Rubisco, LHC, and LHC/Rubisco for the flag, 8th, and 7th leaves in wheat grown in elevated pCO₂ (hatched bars) and control conditions (white bars). Values are the protein content determined on a leaf-area basis and expressed in arbitrary units of absorbance to a common scale. Means (±1 sd) are indicated for the four replicate plots of elevated pCO₂ and control during early grain development (1994). Two-way ANOVA showed that leaf position in the canopy had a highly significant effect on Rubisco (F_{2, 18} = 27.51; P = 0.001) and LHC/Rubisco (F_{2, 18} = 23.19; P = 0.001) but had no effect on LHC (F_{2, 18} = 0.59; not significant). Elevated pCO₂ had a highly significant effect on Rubisco (F_{1, 18} = 13.80; P = 0.01), LHC (F_{1, 18} = 10.51; P = 0.01), and LHC/Rubisco (F_{1, 18} = 22.81; P = 0.001). There was a statistically significant interaction between leaf position in the canopy and elevated pCO₂ for LHC/Rubisco (F_{2, 18} = 3.75; P = 0.05).

Figure 4

Scatter plots of V_{c, max} and A_max and Rubisco content against N. There was always a highly significant regression relationship (P = 0.01) between V_{c, max}, A_max, or Rubisco with N when leaf positions were pooled within pCO₂ treatment and crop developmental stage.
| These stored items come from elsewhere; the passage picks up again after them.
(* ===== verification/MetaTyped.v ===== *)
(** The tables of the program are well typed: the columns from the catalog, the cache and
    the key definition blocks describe records, whatever the server answers. *)

From stdpp Require Import prelude gmap strings.
From S2P Require Import Prelude Hoare Fhtypes Fcd Table Kdb Libpq Replicator Meta DbRead DbWrite Sql DbRows DbSession.
Local Open Scope Z_scope.

Definition col_typed (c : column_t) : Prop :=
  (col_tp c = ch "n" ∨ col_tp c = ch "s") ∧ (length (col_name c) ≤ MAX_NAME_LEN)%nat.

(** The columns of a key are columns of the table. *)
Definition key_typed (n : nat) (key : key_t) : Prop :=
  (length (k_columns key) ≤ MAX_COMPS)%nat ∧ Forall (λ i, (i < n)%nat) (k_columns key).

Record cols_typed (cols : list column_t) : Prop := {
  ct_layout : layout_ok cols 0;
  ct_cols : Forall col_typed cols;
}.

Record typed (t : table_t) : Prop := {
  ty_cols : cols_typed (t_columns t);
  ty_keys : Forall (key_typed (length (t_columns t))) (t_keys t);
}.

(** ** The key definition block *)

Lemma find_col_lt cols o i : find_col cols o = Some i → (i < length cols)%nat.
Proof.
  revert i. induction cols as [|c cols IH]; intros i; [done|]. cbn [find_col]. destruct (_ =? o); [intros [= <-]; simpl; lia|].
  destruct (find_col cols o); [|done]. intros [= <-]. simpl. specialize (IH _ eq_refl). lia.
Qed.
(* ===== verification/Load.v ===== *)
(** The load of a table from its ISAM file (src/load_table.c): the table is emptied and
    every record of the file is written. *)

From stdpp Require Import prelude gmap strings.
From S2P Require Import Prelude Fhtypes Fcd Table Kdb Libpq Meta DbRead DbWrite Cmp.
Local Open Scope Z_scope.

Section load.
Context {D : Type} `{!Libpq D} `{!DbCalls D} {W : Type} `{!Extfh W} (env : env_t) (log_ok : bool).
Notation cs := (cmp_st (dbs D) W).

(** src/load_table.c:63-79 load_table (the loop) : the status of a write is not looked at. *)
Fixpoint load_loop (fuel : nat) (fcd : fcd_t) : M cs fcd_t :=
  match fuel with
  | O => stop NoFuel
  | S fuel' =>
      if byte_at (status fcd) 0 =? ch "0" then
        r ← on_first (op_write log_ok fcd);
        fcd ← on_isam (extfh OP_READ_NEXT (fst r));
        load_loop fuel' fcd
      else mret fcd
  end.

(** src/load_table.c:10-87 load_table : [fcd_open] and [tab_open] are the block and the table
    of the last open.  The copy of the block shares its record area, which the loop leaves
    with the last record read. *)
Definition load_table (fuel : nat) (fcd_open : option fcd_t) (tab_open : Z) : M cs (option fcd_t) :=
  match fcd_open with
  | None => mret None
  | Some fcd0 =>
      t ← on_first (tab_at tab_open);
      on_first (truncate_table env (t_name t));;
      let fcd := set_open_mode 128 fcd0 in
      let reclen := s16 (getshort (rec_len fcd)) in
      guard_fault ((0 <=? reclen) && (reclen <=? Z.of_nat (length (record fcd))));;
      let fcd := clear_record reclen fcd in
      fcd ← on_isam (extfh OP_OPEN_INPUT fcd);
      fcd ← on_isam (extfh OP_START_GT fcd);
      fcd ← on_isam (extfh OP_READ_NEXT fcd);
      fcd ← load_loop fuel fcd;
      fcd ← on_isam (extfh OP_CLOSE fcd);
      mret (Some (set_rec (record fcd) fcd0))
  end.

End load.
(* ===== verification/JavaCall.v ===== *)
(** The calls of Java objects from COBOL (src/javacall.c): the texts COBOL pads with blanks,
    the list of the objects created, and the buffer of the log.  The Java machine is an
    interface. *)

From stdpp Require Import prelude gmap strings.
From S2P Require Import Prelude Hoare.
Local Open Scope Z_scope.

(** ** Moving a block of a string *)

Definition byte_get (s : bytes) (i : Z) : option Z := if 0 <=? i then s !! Z.to_nat i else None.
Definition byte_put (s : bytes) (i : Z) (b : Z) : option bytes :=
  if (0 <=? i) && (i <? Z.of_nat (length s)) then Some (<[Z.to_nat i:=b]> s) else None.

(** src/javacall.c:524-534 STR_desloca_bloco (to the right): [n] bytes from the last one down. *)
Fixpoint copy_down (n : nat) (origem destino : Z) (s : bytes) : option bytes :=
  match n with
  | O => Some s
  | S n' => b ← byte_get s origem; s ← byte_put s destino b; copy_down n' (origem - 1) (destino - 1) s
  end.

(** src/javacall.c:544-554 STR_desloca_bloco (to the left): from the first one up. *)
Fixpoint copy_up (n : nat) (origem destino : Z) (s : bytes) : option bytes :=
  match n with
  | O => Some s
  | S n' => b ← byte_get s origem; s ← byte_put s destino b; copy_up n' (origem + 1) (destino + 1) s
  end.

(** src/javacall.c:431-559 STR_desloca_bloco : the value returned and the buffer; [None] is an
    access outside it. *)
Definition STR_desloca_bloco (s : bytes) (inicial final deslocamento : Z) : option (Z * bytes) :=
  if deslocamento =? 0 then Some (0, s)
  else
    let final := if final <? inicial then Z.of_nat (strlen s) else final in
    if final <? inicial then Some (1, s)
    else
      let n := Z.to_nat (final - inicial + 1) in
      s' ← (if 0 <? deslocamento then copy_down n (inicial + Z.of_nat n - 1) (inicial + deslocamento + Z.of_nat n - 1) s
            else copy_up n inicial (inicial + deslocamento) s);
      Some (0, s').

(** ** Blanks *)

Definition isspace (b : Z) : bool := (b =? 32) || ((9 <=? b) && (b <=? 13)).

(** src/javacall.c:593-593 trim (the last character that is no blank), from position [j] down. *)
Fixpoint last_nonspace (s : bytes) (j : nat) : option nat :=
  b ← s !! j;
  if isspace b then match j with O => None | S j' => last_nonspace s j' end else Some j.

(** src/javacall.c:580-602 trim (the first one): its position among those from [i] on. *)
Fixpoint first_nonspace (s : bytes) (i : nat) : option nat :=
  match s with
  | [] => None
  | b :: s' => if isspace b then first_nonspace s' (S i) else Some i
  end.

(** src/javacall.c:565-624 trim : whether it returns the string or NULL, and the buffer. *)
Definition trim (s : bytes) : option (bool * bytes) :=
  let tamanho := strlen s in
  match first_nonspace (cstr s) 0 with
  | None => Some (false, s)
  | Some i =>
      j ← last_nonspace s (pred tamanho);
      s ← byte_put s (Z.of_nat j + 1) 0;
      if (i =? 0)%nat then Some (true, s)
      else r ← STR_desloca_bloco s (Z.of_nat i) (Z.of_nat tamanho) (- Z.of_nat i); Some (true, snd r)
  end.

(** The reference: a string without the blanks at its ends. *)
Fixpoint skip_spaces (s : bytes) : bytes :=
  match s with b :: s' => if isspace b then skip_spaces s' else s | [] => [] end.
Definition strip (s : bytes) : bytes := reverse (skip_spaces (reverse (skip_spaces s))).

(** ** The objects *)

(** A list of numbers and references, the last object created first. *)
Notation javaObjeto := (list (Z * Z)) (only parsing).

(** src/javacall.c:314-328 inserir *)
Definition inserir (Linicio : javaObjeto) (obj : Z * Z) : javaObjeto := obj :: Linicio.

(** src/javacall.c:330-341 busca : NULL ([None]) for a number that is not there and for one whose
    object is NULL, which is what [NewObject] leaves when the constructor throws. *)
Fixpoint busca (inicio : javaObjeto) (c : Z) : option Z :=
  match inicio with
  | [] => None
  | (id, obj) :: prox => if id =? c then (if obj =? 0 then None else Some obj) else busca prox c
  end.

(** src/javacall.c:366-375 removeObj (the loop): the first match after the head goes. *)
Fixpoint remove_prox (l : javaObjeto) (c : Z) : javaObjeto :=
  match l with
  | [] => []
  | x :: prox => if fst x =? c then prox else x :: remove_prox prox c
  end.

(** src/javacall.c:352-379 removeObj : an empty list is a null pointer. *)
Definition removeObj (inicio : javaObjeto) (c : Z) : option javaObjeto :=
  match inicio with
  | [] => None
  | x :: prox => Some (if fst x =? c then prox else x :: remove_prox prox c)
  end.

(** ** The calls *)

(** The Java machine: a reference is 0 when there is none. *)
Class Jni (J : Type) := {
  JNI_CreateJavaVM : list bytes → J → J * Z;
  DestroyJavaVM : J → J;
  FindClass : bytes → J → J * Z;
  NewObject : Z → J → J * Z;
  CallMethod : Z → bytes → bytes → bytes → J → J * bytes;
  CallStatic : Z → bytes → bytes → bytes → J → J * bytes;
  escreveLog : bytes → J → J;
}.

(** src/javacall.c:30-46 Linicio : the machine, the list and whether its elements were freed, the
    buffer and the flag. *)
Record java_st (J : Type) := mk_java { ja_vm : J; ja_list : javaObjeto; ja_freed : bool; ja_buff : bytes; ja_debug : bool }.
Arguments mk_java {J}.
Arguments ja_vm {J}.
Arguments ja_list {J}.
Arguments ja_freed {J}.
Arguments ja_buff {J}.
Arguments ja_debug {J}.

Section calls.
Context {J : Type} `{!Jni J}.
Notation st := (java_st J).

Definition on_vm {A} (f : J → J * A) : M st A := λ s,
  let (j, a) := f (ja_vm s) in (mk_java j (ja_list s) (ja_freed s) (ja_buff s) (ja_debug s), inr a).
Definition put_list (l : javaObjeto) : M st unit := modify (λ s, mk_java (ja_vm s) l (ja_freed s) (ja_buff s) (ja_debug s)).

(** The list at [Linicio], whose elements are read. *)
Definition linicio : M st javaObjeto :=
  freed ← gets ja_freed;
  guard_fault (negb freed);;
  gets ja_list.

Definition chamaLog (texto : bytes) : M st unit := on_vm (λ j, (escreveLog texto j, tt)).

(** src/javacall.c:627-633 concatOnbuff : the buffer has 1024 bytes and is never emptied. *)
Definition concatOnbuff (str1 str2 : bytes) : M st bytes :=
  b ← gets ja_buff;
  let b := b ++ cstr str1 ++ cstr str2 in
  guard_fault (length b <? 1024)%nat;;
  modify (λ s, mk_java (ja_vm s) (ja_list s) (ja_freed s) b (ja_debug s));;
  mret b.

(** src/javacall.c:80-84 setDebug *)
Definition setDebug : M st unit := modify (λ s, mk_java (ja_vm s) (ja_list s) (ja_freed s) (ja_buff s) true).

(** src/javacall.c:53-78 carregaJvm : when the machine is not created the message is printed and the
    log is called all the same, through the null pointer [env]. *)
Definition carregaJvm : M st unit :=
  ret ← on_vm (JNI_CreateJavaVM [bs "-Djava.class.path=/u/java/classes"; bs "-Djava.library.path=/u/java/libs"]);
  b ← concatOnbuff (bs "C invoke Java - Versao ") (bs "1");
  guard_fault (0 <=? ret);;
  chamaLog b;;
  chamaLog (bs "JVM CRIADA").

(** src/javacall.c:343-350 liberarec : the elements are freed, and [Linicio] keeps the address of
    the first. *)
Definition liberarec : M st unit :=
  l ← linicio;
  modify (λ s, mk_java (ja_vm s) l (negb (bool_decide (l = []))) (ja_buff s) (ja_debug s)).
(* ===== verification/Split.v ===== *)
(** Splitting a file of variable records into text files of bounded size (src/split.c). *)

From stdpp Require Import prelude gmap strings.
From S2P Require Import Prelude Fhtypes.
Local Open Scope Z_scope.

(** ** The program *)

(** [read(fd, buf, n)]: the bytes go to the beginning of the buffer, the rest of it stays. *)
Definition read_into (n : nat) (input buf : bytes) : bytes * bytes := (drop n input, blit buf 0 (take n input)).

(** src/split.c:30-32 split (the name of a piece) *)
Definition splitname (filename : bytes) (seq : nat) : bytes :=
  filename ++ bs "_" ++ (if (seq <? 10)%nat then bs "0" else []) ++ fmt_d (Z.of_nat seq).

(** [write(fdout, ..)] to the file opened last; without one the bytes are lost. *)
Definition write_last (outs : list (bytes * bytes)) (b : bytes) : list (bytes * bytes) :=
  match reverse outs with
  | (n, f) :: rest => reverse rest ++ [(n, f ++ b)]
  | [] => []
  end.

(** src/split.c:25-40 split (the loop): the files written so far with their names; the limit
    [MAXSZ] is a parameter. *)
Fixpoint split_loop (MAXSZ : Z) (fuel : nat) (filename input buf : bytes) (outs : list (bytes * bytes)) (sz : Z) : option (list (bytes * bytes)) :=
  match fuel with
  | O => None
  | S fuel' =>
      if (length (take 2 input) <? 2)%nat then Some outs
      else
        let '(input, buf) := read_into 2 input buf in
        let reclen := byte_at buf 1 in
        let name := splitname filename (S (length outs)) in
        p ← (if MAXSZ <? sz + reclen then if (length name <=? 256)%nat then Some (outs ++ [(name, [])], 0) else None else Some (outs, sz));
        let '(outs, sz) := p in
        let '(input, buf) := read_into (Z.to_nat reclen) input buf in
        split_loop MAXSZ fuel' filename input buf (write_last outs (take (Z.to_nat reclen) buf ++ [10])) (sz + reclen + 1)
  end.

(** src/split.c:8-44 split : [None] when the file is not opened or is not of the format, with
    its contents, and what the buffer had before. *)
Definition split_with (MAXSZ : Z) (fuel : nat) (filename : bytes) (contents : option bytes) (buf : bytes) : option (list (bytes * bytes)) :=
  input ← contents;
  if (128 <=? length input)%nat && memeq input (bs "0~") 2 then
    let '(input, buf) := read_into 128 input buf in
    split_loop MAXSZ fuel filename input buf [] MAXSZ
  else None.

(** src/split.c:9-9 split (the limit): a gigabyte. *)
Definition MAXSZ : Z := 1024 * 1024 * 1024.

Definition split (fuel : nat) := split_with MAXSZ fuel.

(** ** The pieces *)

(** A record of the file: two bytes, the second its length, and the data. *)
Definition record_ok (r : Z * bytes) : Prop := (0 < length (snd r) < 256)%nat.
Definition record_bytes (r : Z * bytes) : bytes := [fst r; Z.of_nat (length (snd r))] ++ snd r.
Definition lines_of (rs : list (Z * bytes)) : bytes := mjoin ((λ r, snd r ++ [10]) <$> rs).

Lemma lines_of_snoc rs r : lines_of (rs ++ [r]) = lines_of rs ++ snd r ++ [10].
Proof. unfold lines_of. rewrite fmap_app, join_app. cbn. by rewrite app_nil_r. Qed.

Lemma write_last_snoc outs n f b : write_last (outs ++ [(n, f)]) b = outs ++ [(n, f ++ b)].
Proof. unfold write_last. rewrite reverse_app. change (reverse [(n, f)]) with [(n, f)]. cbn [app]. by rewrite reverse_involutive. Qed.

(** The pieces with their names, numbered from one. *)
Definition pieces (filename : bytes) (parts : list (list (Z * bytes))) : list (bytes * bytes) :=
  imap (λ i p, (splitname filename (S i), lines_of p)) parts.

Lemma pieces_snoc filename parts p :
  pieces filename (parts ++ [p]) = pieces filename parts ++ [(splitname filename (S (length parts)), lines_of p)].
Proof. unfold pieces. rewrite imap_app. cbn. by rewrite Nat.add_0_r. Qed.

Lemma pieces_length filename parts : length (pieces filename parts) = length parts.
Proof. apply length_imap. Qed.

Lemma read_record r rest buf : (257 ≤ length buf)%nat → record_ok r →
  read_into 2 (record_bytes r ++ rest) buf = (snd r ++ rest, blit buf 0 [fst r; Z.of_nat (length (snd r))]) ∧
  byte_at (blit buf 0 [fst r; Z.of_nat (length (snd r))]) 1 = Z.of_nat (length (snd r)) ∧
  ∃ buf', read_into (length (snd r)) (snd r ++ rest) (blit buf 0 [fst r; Z.of_nat (length (snd r))]) = (rest, buf') ∧
    take (length (snd r)) buf' = snd r ∧ (257 ≤ length buf')%nat.
Proof.
  intros Hb Hr. unfold record_ok in Hr. split; [done|]. split; [by destruct buf|]. eexists. unfold read_into.
  rewrite drop_app_length, take_app_length. split; [done|]. split.
  - unfold blit at 1. rewrite take_0, app_nil_l. apply take_app_length.
  - rewrite !blit_length; [done|simpl; lia|]. rewrite blit_length by (simpl; lia). lia.
Qed.

(** The piece being written, and its size in [sz]. *)
Definition at_end (limit : Z) (parts : list (list (Z * bytes))) (sz : Z) : Prop :=
  (parts = [] ∧ sz = limit) ∨ ∃ ps p, parts = ps ++ [p] ∧ sz = Z.of_nat (length (lines_of p)).

Definition piece_fits (limit : Z) (p : list (Z * bytes)) : Prop := p ≠ [] ∧ Z.of_nat (length (lines_of p)) <= limit + 1.

Lemma split_loop_run limit filename : 255 <= limit → ∀ rs fuel buf parts sz, Forall record_ok rs → (length rs < fuel)%nat →
  (257 ≤ length buf)%nat → (∀ i, (i ≤ length parts + length rs)%nat → (length (splitname filename i) ≤ 256)%nat) →
  Forall (piece_fits limit) parts → at_end limit parts sz →
  ∃ parts', split_loop limit fuel filename (mjoin (record_bytes <$> rs)) buf (pieces filename parts) sz = Some (pieces filename parts') ∧
    mjoin parts' = mjoin parts ++ rs ∧ Forall (piece_fits limit) parts'.
Proof.
  intros Hlim rs. induction rs as [|r rs IH]; intros [|fuel] buf parts sz Hrs Hf Hb Hn Hp Hat; try (simpl in Hf; lia); cbn [split_loop].
  - exists parts. by rewrite app_nil_r.
  - apply Forall_cons in Hrs as [Hr Hrs]. change (mjoin (record_bytes <$> r :: rs)) with (record_bytes r ++ mjoin (record_bytes <$> rs)).
    destruct (read_record r (mjoin (record_bytes <$> rs)) buf Hb Hr) as (E1 & E2 & buf' & E3 & E4 & Hb').
    change (length (take 2 (record_bytes r ++ mjoin (record_bytes <$> rs))) <? 2)%nat with false. cbv iota. rewrite E1, E2. cbv beta iota zeta.
    rewrite Nat2Z.id. unfold record_ok in Hr.
    assert (∀ ps p sz', sz' = Z.of_nat (length (lines_of p)) → sz' + Z.of_nat (length (snd r)) <= limit → Forall (piece_fits limit) ps →
      (length ps ≤ length parts)%nat → mjoin (ps ++ [p]) = mjoin parts →
      ∃ parts', split_loop limit fuel filename (mjoin (record_bytes <$> rs)) buf'
        (write_last (pieces filename (ps ++ [p])) (take (length (snd r)) buf' ++ [10])) (sz' + Z.of_nat (length (snd r)) + 1) =
          Some (pieces filename parts') ∧ mjoin parts' = mjoin parts ++ r :: rs ∧ Forall (piece_fits limit) parts') as Hgo.
    { intros ps p sz' -> Hle Hps Hlen Hj. rewrite E4, pieces_snoc, write_last_snoc, <-lines_of_snoc, <-pieces_snoc.
      destruct (IH fuel buf' (ps ++ [p ++ [r]]) (Z.of_nat (length (lines_of (p ++ [r]))))) as (parts' & E & Hj' & Hp'); try done.
      - simpl in Hf. lia.
      - intros i Hi. apply Hn. rewrite length_app in Hi. simpl in *. lia.
      - apply Forall_app. split; [done|]. constructor; [|done]. split; [by destruct p|]. rewrite lines_of_snoc, !length_app. simpl. lia.
      - right. by eexists _, _.
      - exists parts'. split; [|split; [|done]].
        + rewrite <-E. f_equal. rewrite lines_of_snoc, !length_app. simpl. lia.
        + rewrite Hj', <-Hj, !join_app. cbn. by rewrite !app_nil_r, <-!app_assoc. }
    destruct (Z.ltb_spec limit (sz + Z.of_nat (length (snd r)))) as [Hlt|Hge].
    + rewrite pieces_length. assert (length (splitname filename (S (length parts))) ≤ 256)%nat as Hname by (apply Hn; simpl; lia).
      rewrite (proj2 (Nat.leb_le _ _) Hname). cbn [mbind option_bind]. cbv beta iota zeta. rewrite E3. cbv beta iota.
      change [(splitname filename (S (length parts)), [])] with [(splitname filename (S (length parts)), lines_of [])]. rewrite <-pieces_snoc.
      apply (Hgo parts [] 0); [done|lia|done|done|]. by rewrite join_app, app_nil_r.
    + cbn [mbind option_bind]. cbv beta iota zeta. rewrite E3. cbv beta iota. destruct Hat as [[-> ->]|(ps & p & -> & ->)]; [lia|].
      apply Forall_app in Hp as [Hps _]. apply Hgo; try done. rewrite length_app. lia.
Qed.

(** C25: A file of records of 1 to 255 bytes is split into text files, in order, each with whole
    records and at most a byte more than the limit: the records of the pieces one after the
    other are those of the file, a line each. *)
Theorem split_pieces limit filename header buf rs fuel : 255 <= limit → length header = 128%nat → memeq header (bs "0~") 2 = true →
  (257 ≤ length buf)%nat → Forall record_ok rs → (length rs < fuel)%nat →
  (∀ i, (i ≤ length rs)%nat → (length (splitname filename i) ≤ 256)%nat) →
  ∃ parts, split_with limit fuel filename (Some (header ++ mjoin (record_bytes <$> rs))) buf = Some (pieces filename parts) ∧
    mjoin parts = rs ∧ Forall (piece_fits limit) parts.
Proof.
  intros Hlim Hh Hm Hb Hrs Hf Hn. unfold split_with. cbn [mbind option_bind].
  rewrite length_app, (proj2 (Nat.leb_le _ _)) by lia.
  assert (memeq (header ++ mjoin (record_bytes <$> rs)) (bs "0~") 2 = true) as ->.
  { unfold memeq, memcmp in *. by rewrite take_app_le by lia. }
  cbn [andb]. unfold read_into. rewrite drop_app_length', take_app_length' by done.
  destruct (split_loop_run limit filename Hlim rs fuel (blit buf 0 header) [] limit Hrs Hf) as (parts & E & Hj & Hp).
  - rewrite blit_length by lia. lia.
  - done.
  - constructor.
  - by left.
  - by exists parts.
Qed.

(** Three records and a limit of 255 bytes: the third goes to a second piece. *)
Definition ex_records3 : list (Z * bytes) := [(64, replicate 100 65); (64, replicate 120 66); (64, replicate 60 67)].

Lemma split_pieces_witness : ∃ parts,
  split_with 255 4 (bs "dados") (Some ((bs "0~" ++ replicate 126 0) ++ mjoin (record_bytes <$> ex_records3))) (replicate 300 0) = Some (pieces (bs "dados") parts) ∧
  mjoin parts = ex_records3 ∧ Forall (piece_fits 255) parts.
Proof.
  apply (split_pieces 255 (bs "dados") (bs "0~" ++ replicate 126 0) (replicate 300 0) ex_records3 4).
  - done.
  - done.
  - done.
  - rewrite length_replicate. lia.
  - repeat constructor; simpl; lia.
  - simpl. lia.
  - intros i Hi. do 4 (destruct i as [|i]; [apply Nat.leb_le; by vm_compute|]). simpl in Hi. lia.
Defined.

Example ex_split :
  (λ p, (fst p, length (snd p))) <$> default [] (split_with 255 4 (bs "dados") (Some (bs "0~" ++ replicate 126 0 ++ mjoin (record_bytes <$> ex_records3))) (replicate 300 0)) =
    [(bs "dados_01", 222%nat); (bs "dados_02", 61%nat)].
Proof. by vm_compute. Qed.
One-way ANOVA was used to investigate changes in the slope of the regression attributable to growth pCO₂ and the stage of crop development. ANOVA showed no change in the slope of regressions between V_{c, max} and N (F_{3, 42} = 2.44; not significant at P = 0.05) or Rubisco and N (F_{1, 22} = 0.11; not significant at P = 0.05). CO₂ treatments were therefore pooled for the plotted regression lines. Elevated pCO₂ had no effect on the slope of regressions between A_max and N, but a decrease in slope occurred during grain development compared with inflorescence emergence (F_{3, 42} = 3.43; P = 0.05). CO₂ treatments were therefore pooled, but crop developmental stages were separated for regression lines. □, Inflorescence emergence at 36 Pa; ▪, inflorescence emergence at 55 Pa; ○, grain development at 36 Pa; •, grain development at 55 Pa.

Figure 5

Left, Diurnal course of A measured for the flag (▵), 8th (□), and 7th (○) leaves of wheat in control (36 Pa) conditions in the field. Middle, Diurnal course of A measured for the flag (▴), 8th (▪), and 7th (•) leaves of wheat in elevated pCO₂ (55 Pa) conditions in the field. Measurements were made on DAE 101, at mid-grain development (1993). Each point is the mean (±1 sd) for six measurements made within a 90-min period in two replicate blocks. MST, U.S. Mountain Standard Time. Right, Meteorological data for the daylight period of DAE 101 (1993) based on hourly average readings from the Arizona Meteorological Network station at Maricopa. Photosynthetically active photon flux density (Q), air temperature (T_air), and vapor pressure deficit (D) show patterns typical of the spring climate in the region (Kimball et al., 1995).